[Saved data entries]
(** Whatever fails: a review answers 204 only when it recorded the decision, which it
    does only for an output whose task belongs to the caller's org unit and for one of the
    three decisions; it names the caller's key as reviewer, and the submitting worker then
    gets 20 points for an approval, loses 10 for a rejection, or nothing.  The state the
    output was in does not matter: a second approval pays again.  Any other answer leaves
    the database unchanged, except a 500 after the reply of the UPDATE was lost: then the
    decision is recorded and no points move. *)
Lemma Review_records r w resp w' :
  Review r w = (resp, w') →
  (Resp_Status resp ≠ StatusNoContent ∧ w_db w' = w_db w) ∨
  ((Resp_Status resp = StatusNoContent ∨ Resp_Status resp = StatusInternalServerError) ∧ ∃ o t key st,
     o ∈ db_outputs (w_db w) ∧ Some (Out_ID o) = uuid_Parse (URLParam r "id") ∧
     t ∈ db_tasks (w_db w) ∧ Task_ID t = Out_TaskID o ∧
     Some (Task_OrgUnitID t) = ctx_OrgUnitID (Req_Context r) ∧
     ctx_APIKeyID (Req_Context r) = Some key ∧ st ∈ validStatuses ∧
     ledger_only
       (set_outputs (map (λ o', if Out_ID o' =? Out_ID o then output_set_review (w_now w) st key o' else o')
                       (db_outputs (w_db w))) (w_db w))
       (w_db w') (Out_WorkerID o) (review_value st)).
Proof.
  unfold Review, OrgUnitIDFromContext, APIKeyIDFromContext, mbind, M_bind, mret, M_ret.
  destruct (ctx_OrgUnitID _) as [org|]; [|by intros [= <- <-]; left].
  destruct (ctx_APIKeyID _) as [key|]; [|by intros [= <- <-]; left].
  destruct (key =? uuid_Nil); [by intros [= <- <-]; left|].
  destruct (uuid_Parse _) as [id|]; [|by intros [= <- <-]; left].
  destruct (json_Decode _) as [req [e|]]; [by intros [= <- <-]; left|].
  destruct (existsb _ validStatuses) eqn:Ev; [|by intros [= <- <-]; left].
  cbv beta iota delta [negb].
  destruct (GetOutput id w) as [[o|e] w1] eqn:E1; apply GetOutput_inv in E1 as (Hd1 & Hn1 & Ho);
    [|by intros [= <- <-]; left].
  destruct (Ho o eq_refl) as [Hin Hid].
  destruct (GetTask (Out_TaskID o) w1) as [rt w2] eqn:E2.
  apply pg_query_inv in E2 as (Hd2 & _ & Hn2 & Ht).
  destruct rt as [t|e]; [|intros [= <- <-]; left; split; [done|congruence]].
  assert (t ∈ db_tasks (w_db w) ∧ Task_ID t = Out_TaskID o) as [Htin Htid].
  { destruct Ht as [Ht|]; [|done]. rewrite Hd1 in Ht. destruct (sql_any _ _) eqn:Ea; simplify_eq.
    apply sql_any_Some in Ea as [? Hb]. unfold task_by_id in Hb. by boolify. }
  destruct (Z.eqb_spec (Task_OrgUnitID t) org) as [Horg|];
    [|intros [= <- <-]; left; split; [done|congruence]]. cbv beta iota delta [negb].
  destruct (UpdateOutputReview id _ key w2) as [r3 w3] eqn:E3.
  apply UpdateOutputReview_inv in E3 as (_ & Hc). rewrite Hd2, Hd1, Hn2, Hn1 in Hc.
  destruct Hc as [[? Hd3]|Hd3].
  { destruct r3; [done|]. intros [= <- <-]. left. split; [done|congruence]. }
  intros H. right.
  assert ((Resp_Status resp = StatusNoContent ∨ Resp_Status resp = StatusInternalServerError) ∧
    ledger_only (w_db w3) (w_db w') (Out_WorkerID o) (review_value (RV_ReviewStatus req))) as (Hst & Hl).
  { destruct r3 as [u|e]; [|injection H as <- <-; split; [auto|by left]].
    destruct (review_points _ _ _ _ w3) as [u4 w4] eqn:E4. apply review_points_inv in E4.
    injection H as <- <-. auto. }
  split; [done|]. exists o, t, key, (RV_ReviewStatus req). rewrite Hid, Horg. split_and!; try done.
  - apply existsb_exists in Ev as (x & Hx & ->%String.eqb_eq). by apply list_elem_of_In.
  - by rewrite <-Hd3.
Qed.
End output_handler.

## Exercise prompt
A complete answer reproduces every line of the records in which the word "resp" occurs.

## Result
Lemma Review_records r w resp w' :
  Review r w = (resp, w') →
  (Resp_Status resp ≠ StatusNoContent ∧ w_db w' = w_db w) ∨
  ((Resp_Status resp = StatusNoContent ∨ Resp_Status resp = StatusInternalServerError) ∧ ∃ o t key st,
  assert ((Resp_Status resp = StatusNoContent ∨ Resp_Status resp = StatusInternalServerError) ∧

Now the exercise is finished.